Unfortunately, the methods for and outcomes of mimicry often get conflated. The result of this conflation is something we might call Best Practice Bingo. A few people are starting to be concerned about the nature of this bingo game (Billboard, more), and these concerns are warranted. We are in danger of confusing consequences for causes, attributing success to what really are outcomes while overlooking the far more complicated How and Why that led to these outcomes.
The basic equation for this bingo game are as follows:
SO + IF + E3 = BPB
(Study Outliers) + (Ignore Failures) + (Exceptions Exceptions Exceptions)
= (Best Practice Bingo)
The first stage of best practices bingo involves studying outliers—i.e., successful firms (or individuals)—and describing either the basic process of what these winners do or the basic attributes of these winners. The appeal of this first stage is so compelling, quite frankly, we cannot help ourselves.
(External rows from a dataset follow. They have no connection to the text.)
(** C1: [checkRunOfEight] does nothing to a series shorter than 8.
    Otherwise the first loop sets bit [k] of the mask for the points
    [k = 0..6] above the mean and clears nothing; from index 7 on, the mask
    after index [i] stays within eight bits and holds at bit [k mod 8] whether
    point [k] of [i-7..i] is strictly above the mean, so that it is all ones
    (255) exactly when the eight are above and zero exactly when none is; and
    when it is 0 or 255 the points [i-7..i] are given [RUN_OF_EIGHT_EXCEPTION],
    the store being left as it was otherwise. *)
Theorem checkRunOfEight_spec (data : list loc) (avg : Q) (h : heap) :
  valid_refs h data ->
  (length data < 8 -> checkRunOfEight data avg h = h) /\
  (8 <= length data ->
   checkRunOfEight data avg h = snd (run8_state data avg h (length data - 1)) /\
   (forall k : nat,
      Z.testbit (run8_prime data avg h) (Z.of_nat k)
      = (k <? 7) && above data avg h k) /\
   (forall i, 7 <= i < length data ->
      let m := fst (run8_state data avg h i) in
      let before := snd (run8_state data avg h (i - 1)) in
      let after := snd (run8_state data avg h i) in
      (0 <= m < 256)%Z /\
      (forall k, i - 7 <= k <= i ->
         Z.testbit m (Z.of_nat k mod 8) = above data avg h k) /\
      (m = 255%Z <-> forall k, i - 7 <= k <= i -> above data avg h k = true) /\
      (m = 0%Z <-> forall k, i - 7 <= k <= i -> above data avg h k = false) /\
      (m = 0%Z \/ m = 255%Z ->
       after = mark_range data (i - 7) i RUN_OF_EIGHT_EXCEPTION before /\
       forall j, i - 7 <= j <= i ->
         status_of after (at_index data j) = RUN_OF_EIGHT_EXCEPTION) /\
      (m <> 0%Z /\ m <> 255%Z -> after = before))).
Proof.
  intros Hv. split.
  { intros Hn. unfold checkRunOfEight.
    destruct (Nat.ltb_spec (length data) 8); [reflexivity | lia]. }
  intros Hn. split; [apply checkRunOfEight_state; exact Hn|].
  split.
  { intros k. rewrite run8_prime_unfold.
    apply (run8_prime_loop data avg h 7). lia. }
  intros i Hi m before after.
  destruct (run8_state_mask data avg h i ltac:(lia)) as (Hok & _ & Hbits).
  destruct (window_bits (above data avg h) m i ltac:(lia) Hok Hbits) as [Hfull Hnone].
  fold m in Hbits.
  assert (Hstep : after
            = if (m =? 0)%Z || (m =? 255)%Z
              then mark_range data (i - 7) i RUN_OF_EIGHT_EXCEPTION before
              else before).
  { subst after before m. destruct i as [|i]; [lia|].
    replace (S i - 1) with i by lia. apply run8_state_step. lia. }
  split; [exact Hok|]. split; [exact Hbits|].
  split; [exact Hfull|]. split; [exact Hnone|]. split.
  - intros Hm.
    assert (Hb : (m =? 0)%Z || (m =? 255)%Z = true).
    { destruct Hm as [->| ->]; reflexivity. }
    rewrite Hb in Hstep. split; [exact Hstep|].
    intros j Hj. rewrite Hstep. apply mark_range_in; [exact Hj|].
    destruct (run8_state_mask data avg h (i - 1) ltac:(lia)) as (_ & Hso & _).
    fold before in Hso. rewrite (proj1 Hso).
    apply valid_refs_at; [exact Hv | lia].
  - intros [H0 H255].
    apply Z.eqb_neq in H0, H255. rewrite H0, H255 in Hstep. exact Hstep.
Qed.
Winners often seem to success despite the odds, and condition that should immediately suggest outlier status.
When presented within the best practice argument for success the SO stage usually takes the form of case studies—rich stories that present the behaviors/attributes of winners as truly novel and or unique. Importantly, these stories are told backwards. They describe what the winner did from the beginning with the end result of these actions being success. In truth, the winner succeeded and this success led the researcher to notice the firm and then attribute a set of behaviors/attributes to this success.
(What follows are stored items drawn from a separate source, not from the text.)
Definition contentChangeAlert (target : MonitoringTarget)
    (result : MonitoringResult) : JSON :=
  JObj [("type", JStr "content_change_alert");
        ("websiteUrl", JStr (websiteUrl target));
        ("pageUrl", JStr (pageUrl target));
        ("changesDetected", JArr (map JStr (changesDetected result)));
        ("missedRecommendations",
          JInt (List.length (filter (fun r => negb (applied r)) (recommendations target))));
        ("timestamp", JStr (checkTimestamp result));
        ("message", JStr ("Content was updated on " ++ pageUrl target
                          ++ " but SEO/LLMO recommendations were not implemented. Consider applying the pending optimizations."))].

Definition sendImplementationNotification (target : MonitoringTarget)
    (result : MonitoringResult) : M unit :=
  consoleLog (implementationNotification target result).

Definition sendContentChangeAlert (target : MonitoringTarget)
    (result : MonitoringResult) : M unit :=
  consoleLog (contentChangeAlert target result).

(** The two [if] statements that follow [results.push(result)]. *)
Definition notify (target : MonitoringTarget) (result : MonitoringResult) : M unit :=
  when (recommendationsImplemented result)
       (sendImplementationNotification target result) ;;;
  when (contentChanged result && negb (recommendationsImplemented result))
       (sendContentChangeAlert target result).

Definition errorResult (target : MonitoringTarget) (error : JsError) (now : Z)
  : MonitoringResult :=
  {| targetId := id target;
     res_websiteUrl := websiteUrl target;
     res_pageUrl := pageUrl target;
     contentChanged := false;
     recommendationsImplemented := false;
     newContentHash := lastContentHash target;
     changesDetected := [("Error: " ++ message error)%string];
     implementedRecommendations := [];
     checkTimestamp := toISOString now |}.

(** The body of the [for] loop, for one target. *)
Definition monitorTarget (scrape : string -> JsError + Page)
    (target : MonitoringTarget) : M unit :=
  tryCatch
    (result <- checkWebsiteChangesWith scrape target ;;
     pushResult result ;;;
     notify target result)
    (fun error =>
       now <- dateNow ;;
       pushResult (errorResult target error now)).

Definition scheduleNextRun : M unit :=
  nextRun <- dateNow ;; ret tt.

Definition resultJSON (r : MonitoringResult) : JSON :=
  JObj [("targetId", JStr (targetId r));
        ("websiteUrl", JStr (res_websiteUrl r));
        ("pageUrl", JStr (res_pageUrl r));
        ("contentChanged", JBool (contentChanged r));
        ("recommendationsImplemented", JBool (recommendationsImplemented r));
        ("newContentHash", JStr (newContentHash r));
        ("changesDetected", JArr (map JStr (changesDetected r)));
        ("implementedRecommendations", JArr (map JStr (implementedRecommendations r)));
        ("checkTimestamp", JStr (checkTimestamp r))].
Lemma colorLoop_Qeq (th : list number) (cs : list (option string))
  (fb : string) (i : nat) (q q' : Q) :
  (q == q')%Q -> colorLoop th cs fb i (Fin q) = colorLoop th cs fb i (Fin q').
Proof.
  intros Heq. revert i. induction th as [|t th IH]; intros i; simpl; [reflexivity|].
  rewrite (num_ge_Qeq q q' t Heq). destruct (num_ge (Fin q') t); auto.
Qed.

Lemma colorFor_Fin (thresholds : option (list number))
  (colors : option (list (option string))) (q c : Q) :
  mathMin (Fin 1) (mathMax (Fin 0) (Fin q)) = Fin c ->
  makeColorForRate thresholds colors (VNum (Fin q))
  = colorLoop (effThresholds thresholds) (effColors colors)
      (fallbackColor (effColors colors)) 0 (Fin c).
Proof. intros Hc. unfold makeColorForRate. now rewrite clamp01_Fin, Hc. Qed.

(** X1: the scale clamps.  Every finite rate from 1 up gets the colour of
    the rate 1, and every finite rate from 0 down gets the colour of the
    rate 0, whatever the thresholds and colours. *)
Theorem colorFor_clamps_out_of_range (thresholds : option (list number))
  (colors : option (list (option string))) (q : Q) :
  ((1 <= q)%Q ->
   makeColorForRate thresholds colors (VNum (Fin q))
   = makeColorForRate thresholds colors (VNum (Fin 1)))
  /\ ((q <= 0)%Q ->
      makeColorForRate thresholds colors (VNum (Fin q))
      = makeColorForRate thresholds colors (VNum (Fin 0))).
Proof.
  split; intros Hq.
  - destruct (clamp_finite q) as [c [Hc [Hrange _]]].
    destruct (clamp_finite 1) as [c1 [Hc1 [_ Hid1]]].
    rewrite (colorFor_Fin _ _ q c Hc), (colorFor_Fin _ _ 1 c1 Hc1).
    apply colorLoop_Qeq.
    assert (H1 : (c1 == 1)%Q) by (apply Hid1; lra).
    assert (Hge : num_le (Fin c1) (Fin c) = true).
    { rewrite <- Hc, <- Hc1. apply clamp_monotone. exact Hq. }
    apply Qle_bool_iff in Hge. lra.
  - destruct (clamp_finite q) as [c [Hc [Hrange _]]].
    destruct (clamp_finite 0) as [c0 [Hc0 [_ Hid0]]].
    rewrite (colorFor_Fin _ _ q c Hc), (colorFor_Fin _ _ 0 c0 Hc0).
    apply colorLoop_Qeq.
    assert (H0 : (c0 == 0)%Q) by (apply Hid0; lra).
    assert (Hle : num_le (Fin c) (Fin c0) = true).
    { rewrite <- Hc, <- Hc0. apply clamp_monotone. exact Hq. }
    apply Qle_bool_iff in Hle. lra.
Qed.

Lemma colorFor_clamps_out_of_range_witness :
  makeColorForRate None None (VNum (Fin 1.5))
  = makeColorForRate None None (VNum (Fin 1))
  /\ makeColorForRate (Some [Fin 0.5; Fin 0]) None (VNum (Fin (-0.3)))
     = makeColorForRate (Some [Fin 0.5; Fin 0]) None (VNum (Fin 0)).
Proof.
  split.
  - apply (proj1 (colorFor_clamps_out_of_range None None 1.5)). discriminate.
  - apply (proj2 (colorFor_clamps_out_of_range (Some [Fin 0.5; Fin 0]) None (-0.3))).
    discriminate.
Defined.

Lemma colorAt_In (cs : list (option string)) (i : nat) (c : string) :
  colorAt cs i = Some c -> In (Some c) cs.
Proof.
  unfold colorAt. destruct (cs !! i) as [[c'|]|] eqn:E; simpl; try discriminate.
  intros [= ->]. apply list_elem_of_In. eapply list_elem_of_lookup_2. exact E.
Qed.

Lemma fallbackColor_In (cs : list (option string)) :
  In (Some (fallbackColor cs)) cs \/ fallbackColor cs = hardDefaultColor.
Proof.
  unfold fallbackColor. destruct (0 <=? lastIndexOf cs)%Z; [|now right].
  destruct (colorAt cs (Z.to_nat (lastIndexOf cs))) eqn:E; [|now right].
  left. eapply colorAt_In. exact E.
Qed.
(** A component of a tuple of [findall]: empty when its group took no
    part in the match, and what the group holds otherwise. *)
Lemma re_findall_item_opt (P : nat -> string -> Prop) p text chunk j :
  groups_ok P (p_regex p) ->
  In chunk (re_findall p text) ->
  item chunk j = "" \/ P (S j) (item chunk j).
Proof.
  unfold re_findall. intros Hok Hin.
  apply in_map_iff in Hin. destruct Hin as (m & <- & Hin).
  apply (finditer_sound P p Hok) in Hin. destruct Hin as (_ & Hg & _).
  rewrite item_groups_tuple. destruct (group m (S j)) as [g|] eqn:Heq; [|left; reflexivity].
  right. apply (Hg (S j) g); [lia|exact Heq].
Qed.

Lemma re_findall_numeric p text chunk j :
  groups_check (alphabet_within numeric_char) (Nat.eqb (S j)) (p_regex p) = true ->
  In chunk (re_findall p text) ->
  str_forall numeric_char (item chunk j) = true.
Proof.
  intros Hc Hin.
  destruct (re_findall_item_opt
              (fun i w => Nat.eqb (S j) i = true -> str_forall numeric_char w = true)
              p text chunk j) as [-> | Hq]; auto.
  - apply (groups_check_sound (alphabet_within numeric_char)
             (fun w => str_forall numeric_char w = true) (Nat.eqb (S j))).
    + intros r' w. apply alphabet_within_sound.
    + exact Hc.
  - apply Hq, Nat.eqb_refl.
Qed.

Lemma amount_or_zero_numeric s x :
  str_forall numeric_char s = true -> amount_or_zero s = Ok x ->
  exists c e, x = Fin false c e.
Proof.
  intros Hs. unfold amount_or_zero. destruct (truthy (normalize s)).
  - intros Hx. eapply Decimal_numeric; [|exact Hx]. apply normalize_numeric, Hs.
  - intros [= <-]. unfold Decimal_zero. eauto.
Qed.

Section Dividende.
Context `{DateParser}.

(** [file_account] on the instance [identify] leaves. *)
Lemma file_account_after_identify f self :
  is_Some (type (snd (identify f self))) ->
  fst (file_account f (snd (identify f self))) = fst (file_account f self).
Proof.
  intros [t Ht].
  destruct (account_control t) as [control|] eqn:Hc.
  - rewrite (file_account_run f self t control Ht Hc).
    rewrite (file_account_run f (snd (identify f self)) t control); [|idtac|exact Hc].
    + rewrite identify_twice. reflexivity.
    + rewrite identify_twice. exact Ht.
  - unfold file_account.
    destruct (identify_total f self) as [r Hr].
    destruct (identify_total f (snd (identify f self))) as [r' Hr'].
    rewrite identify_twice in Hr'.
    rewrite (bind_eq _ _ _ _ _ Hr), (bind_eq _ _ _ _ _ Hr').
    unfold bind, get_type. rewrite Ht, Hc. reflexivity.
Qed.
The second yet obviously related stage of this bingo game involves ignoring failures through the outlier selection process. Ignoring failures is built into the study outliers stage, yet the presence of failures should be key to any test in search of what separates the wheat from the chaff, the winners from the losers. By way of ignoring failures we turn off the capacity to tell whether what we see winners doing happens to be something truly unique to winners. And by explaining the behaviors and attributes of only the winning outliers in arrears, we lose the ability to distinguish prediction from description. Losers in Bingo games never stand up and scream “we lost!”
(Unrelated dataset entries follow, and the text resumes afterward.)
(** [collection.query(query_embeddings=qs, n_results=n)["documents"]]: for
    each query embedding the documents of the [n] nearest records. *)
Definition chroma_query (env : Env) (c : Collection) (qs : list Embedding)
    (n : nat) : M (list (list string)) := fun w =>
  match chroma_query_error env w with
  | Some e => (Raise e, w)
  | None =>
      (Ok ((fun q => document <$> nearest env q n (collection_get c w)) <$> qs),
       w)
  end.

(** [config.openai.chat.completions.create(...)]. *)
Definition chat_completions_create (env : Env) (r : ChatRequest)
    : M ChatResponse := fun w =>
  (openai_create env w r, log_openai r w).

(** [config.slack.chat_postMessage(...)]. *)
Definition chat_postMessage (env : Env) (m : SlackMessage) : M unit := fun w =>
  match slack_error env w m with
  | Some e => (Raise e, log_slack m w)
  | None => (Ok tt, log_slack m w)
  end.

(** [requests.post(url, json=..., timeout=...)]. *)
Definition requests_post (env : Env) (r : WebhookRequest) : M unit := fun w =>
  match requests_error env w r with
  | Some e => (Raise e, log_webhook r w)
  | None => (Ok tt, log_webhook r w)
  end.

(** ** Services (lines 109-268) *)

(** Truth value of a [str] and of an [Optional[str]] in an [if]. *)
Definition str_truthy (s : string) : bool := negb (bool_decide (s = "")).

Definition opt_truthy (o : option string) : bool :=
  match o with Some s => str_truthy s | None => false end.

(** [str(n)] for a non-negative [int]. *)
Definition str (n : nat) : string := NilEmpty.string_of_uint (Nat.to_uint n).

(** [EmailSearchService.index_email] (lines 134-137). *)
Definition index_email (env : Env) (email : Email.t) : M unit :=
  let doc := email_dict email in
  '(v, doc) ← dict_pop "from_" doc;
  let doc := <["from" := v]> doc in
  es_index env doc.

(** The constructor call of line 162, which builds an [Email] from the keys
    of a hit's [_source]: required fields must be present, [folder] and
    [category] have defaults, unknown keys are ignored. *)
Definition required_str (src : gmap string value) (k : string) : M string :=
  match src !! k with
  | Some (VStr s) => mret s
  | _ => raise (ValidationError k)
  end.

Definition email_of_source (env : Env) (src : gmap string value)
    : M Email.t :=
  uid ← required_str src "uid";
  subject ← required_str src "subject";
  body ← required_str src "body";
  from_ ← required_str src "from_";
  to ← required_str src "to";
  date ← match src !! "date" with
         | Some (VDate d) => mret d
         | Some (VStr s) =>
             match parse_datetime env s with
             | Some d => mret d
             | None => raise (ValidationError "date")
             end
         | _ => raise (ValidationError "date")
         end;
  folder ← match src !! "folder" with
           | None => mret "INBOX"
           | Some (VStr s) => mret s
           | _ => raise (ValidationError "folder")
           end;
  account ← required_str src "account";
  category ← match src !! "category" with
             | None | Some VNone => mret None
             | Some (VStr s) => mret (Some s)
             | _ => raise (ValidationError "category")
             end;
  mret (Email.mk uid subject body from_ to date folder account category).

(** The query body built by [EmailSearchService.search] (lines 140-159). *)
Definition search_body (query : SearchQuery.t) : BoolQuery :=
  let must := [] in
  let must :=
    if str_truthy (SearchQuery.text query)
    then must ++ [Match "body" (SearchQuery.text query)] else must in
  let filters := [] in
  let filters :=
    if opt_truthy (SearchQuery.account query)
    then filters ++ [Term "account" (default "" (SearchQuery.account query))]
    else filters in
  let filters :=
    if opt_truthy (SearchQuery.folder query)
    then filters ++ [Term "folder" (default "" (SearchQuery.folder query))]
    else filters in
  let filters :=
    if opt_truthy (SearchQuery.category query)
    then filters ++ [Term "category" (default "" (SearchQuery.category query))]
    else filters in
  {| must := must; filters := filters |}.

(** [EmailSearchService.search] (lines 139-162). *)
Definition search (env : Env) (query : SearchQuery.t) : M (list Email.t) :=
  hits ← es_search env (search_body query);
  mapM (email_of_source env) hits.

Definition categorize_prompt (email : Email.t) : string :=
  "Categorize this email into one of these categories:
        - Interested
        - Meeting Booked
        - Not Interested
        - Spam
        - Out of Office
        
        Email:
        Subject: " +:+ Email.subject email +:+ "
        Body: " +:+ prefix 1000 (Email.body email) +:+ "
        
        Respond only with the category name.".

(** [AICategorizer.categorize] (lines 165-186). *)
Definition categorize (env : Env) (email : Email.t) : M (option string) :=
  let prompt := categorize_prompt email in
  response ← chat_completions_create env
    {| model := "gpt-3.5-turbo"; content := prompt; temperature := 0 |};
  category ← list_index response 0;
  mret category.

Definition slack_message (email : Email.t) : SlackMessage :=
  {| channel := "#email-notifications";
     slack_text := "New Interested Email from " +:+ Email.from_ email;
     blocks :=
       [ "*New Interested Email*
*From:* " +:+ Email.from_ email +:+ "
*Subject:* " +:+ Email.subject email;
         "*Preview:* " +:+ prefix 200 (Email.body email) +:+ "..." ] |}.
(** ** The two schedules *)

(** C10: both modes give the results of the calls of [installApp] by
    position: call after call in the sequential mode, every call up to its
    [await] and then every continuation in the parallel mode.  In both the
    results are, position by position, the verdicts of the answers given
    to each target's own commands, and they carry the targets' names in
    the targets' order.  So when each target's commands are given the same
    answers in a parallel run as in a sequential run, the parallel run
    returns the list the sequential run returns, whatever the order in
    which the commands of different targets were run. *)
Theorem C10_parallel_matches_sequential {W1 W2} (sysS : Sys W1) (sysP : Sys W2)
    (apps : list Target) (sS : State W1) (sP : State W2) :
  (exists sequential sS' parallel sP' started sP1,
     install_all sysS false apps sS = (Ret sequential, sS')
     /\ install_all sysP true apps sP = (Ret parallel, sP')
     /\ in_turn (installApp sysS false) sS apps sequential sS'
     /\ in_turn (installApp_start sysP true) sP apps started sP1
     /\ in_turn (fun x => finish sysP (fst x) (snd x)) sP1
          (combine apps started) parallel sP'
     /\ sequential
        = zip_with verdict apps (outcomes (pipelines sysS false apps sS))
     /\ parallel
        = zip_with verdict apps (outcomes (pipelines sysP true apps sP))
     /\ length (pipelines sysS false apps sS) = length apps
     /\ length (pipelines sysP true apps sP) = length apps
     /\ map r_name sequential = map t_name apps
     /\ map r_name parallel = map t_name apps)
  /\ (outcomes (pipelines sysP true apps sP)
      = outcomes (pipelines sysS false apps sS) ->
      fst (install_all sysP true apps sP) = fst (install_all sysS false apps sS)).
Proof.
  destruct (install_all_pipelines sysS false apps sS)
    as (rs & _ & _ & Es & _ & _ & Hs & _).
  destruct (install_all_pipelines sysP true apps sP)
    as (rp & _ & _ & Ep & _ & _ & Hp & _).
  destruct (Forall3_verdicts _ _ _ Hs) as [Vs Ls].
  destruct (Forall3_verdicts _ _ _ Hp) as [Vp Lp].
  split.
  - destruct (install_all_results sysS false apps sS) as (r1 & sS' & E1 & HF1).
    destruct (install_all_results sysP true apps sP) as (r2 & sP' & E2 & HF2).
    rewrite E1 in Es. rewrite E2 in Ep. cbn [fst] in Es, Ep.
    inversion Es; subst r1. inversion Ep; subst r2.
    destruct (install_all_in_turn sysP true apps sP sP' rp E2)
      as (started & sP1 & Hstart & Hfinish).
    exists rs, sS', rp, sP', started, sP1.
    split; [exact E1|]. split; [exact E2|].
    split; [exact (install_all_in_turn sysS false apps sS sS' rs E1)|].
    split; [exact Hstart|]. split; [exact Hfinish|].
    split; [exact Vs|]. split; [exact Vp|]. split; [exact Ls|].
    split; [exact Lp|].
    split; now apply Forall2_result_names.
  - intro Hsame. rewrite Es, Ep, Vs, Vp, Hsame. reflexivity.
Qed.

Lemma C10_parallel_matches_sequential_witness :
  fst (install_all (scripted (machine_with parallel_script)) true
         three_targets (start_state (machine_with parallel_script)))
  = fst (install_all (scripted (machine_with sequential_script)) false
           three_targets (start_state (machine_with sequential_script))).
Proof.
  apply (C10_parallel_matches_sequential
           (scripted (machine_with sequential_script))
           (scripted (machine_with parallel_script))
           three_targets
           (start_state (machine_with sequential_script))
           (start_state (machine_with parallel_script))).
  vm_compute. reflexivity.
Defined.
Exceptions Exceptions Excpetions
The final condition for the best practice bingo game is the ongoing introduction of exceptions, exceptions, exceptions. In the event of any failing firm (or individual) that seems to otherwise display the attributes of winning firms we propose exceptions, usually based on some prototypical case or argument. By prototypical I simply mean the process or attributes of winners are argued to stand as ideal examples of the process or attribute in question. Failed firms may have something that looks like these processes/attributes, but they just didn’t do/have these things just right. These firms are, therefore, excluded from the condition in arrears. When you start hearing the word “but” all the time, be very worried that someone may be making as ass of you.
Best Practice Bingo
The result of this all-too-common three stage process is a situation we might call best practice bingo. Upon learning about these behaviors and attributes of winning firms, other firms begin to mimic these features and the bingo game begins. Some of these firms succeed, others fail. The pundit excludes failures from the model for simply not doing/having it “just right .” Successful outcomes are almost always accepted as de facto and are used to support the model.
Example #1: CWF + RTB = $$$
Circulating the network of pundits (examples here, here and here) these days is Techdirt’s recent proposition that the model for future business success can be phrased: (Connect with Fans) + (Reason to Buy) = $$$. When presented in public (here and here), this proposition is pretty much always a function of case studies—Trent Reznor, Jill Sobule, etc.
Just about every presentation on the CWF+RTB premise involves studying outliers—winners who seemed to embody the ethos of this model. These artists appear to be succeeding by way of this model, so what’s the problem? IF + EEE.
First and foremost, failures are ignored. Any number of artists, both now and in the past, have employed a method through which they aspire to connect with fans and give these fans a reason to buy. In fact, just about every business on the planet is in the business of trying to connect with potential customers and give these customers are reason to open their wallets. Some of these artists have succeeded while others have failed.
Finally, the exceptions are starting to roll in. In order to workaround the bingo game, we are starting to hear about folks just not really connecting with fans, or just not given those fans are reason to buy. And so, the big buts will begin.
Example #2: CWE + RTV = Election
Let’s be honest, a translation of the CWF model for politics would be: Connect with the electorate + Give them a reason to vote for you = Election to office. CWE + RTV = Election
When translated to other markets, the model seems to offer less insight than description. The winner of any election connected with the electorate and gave that electorate a reasons to vote. However, these features were consequences not causes.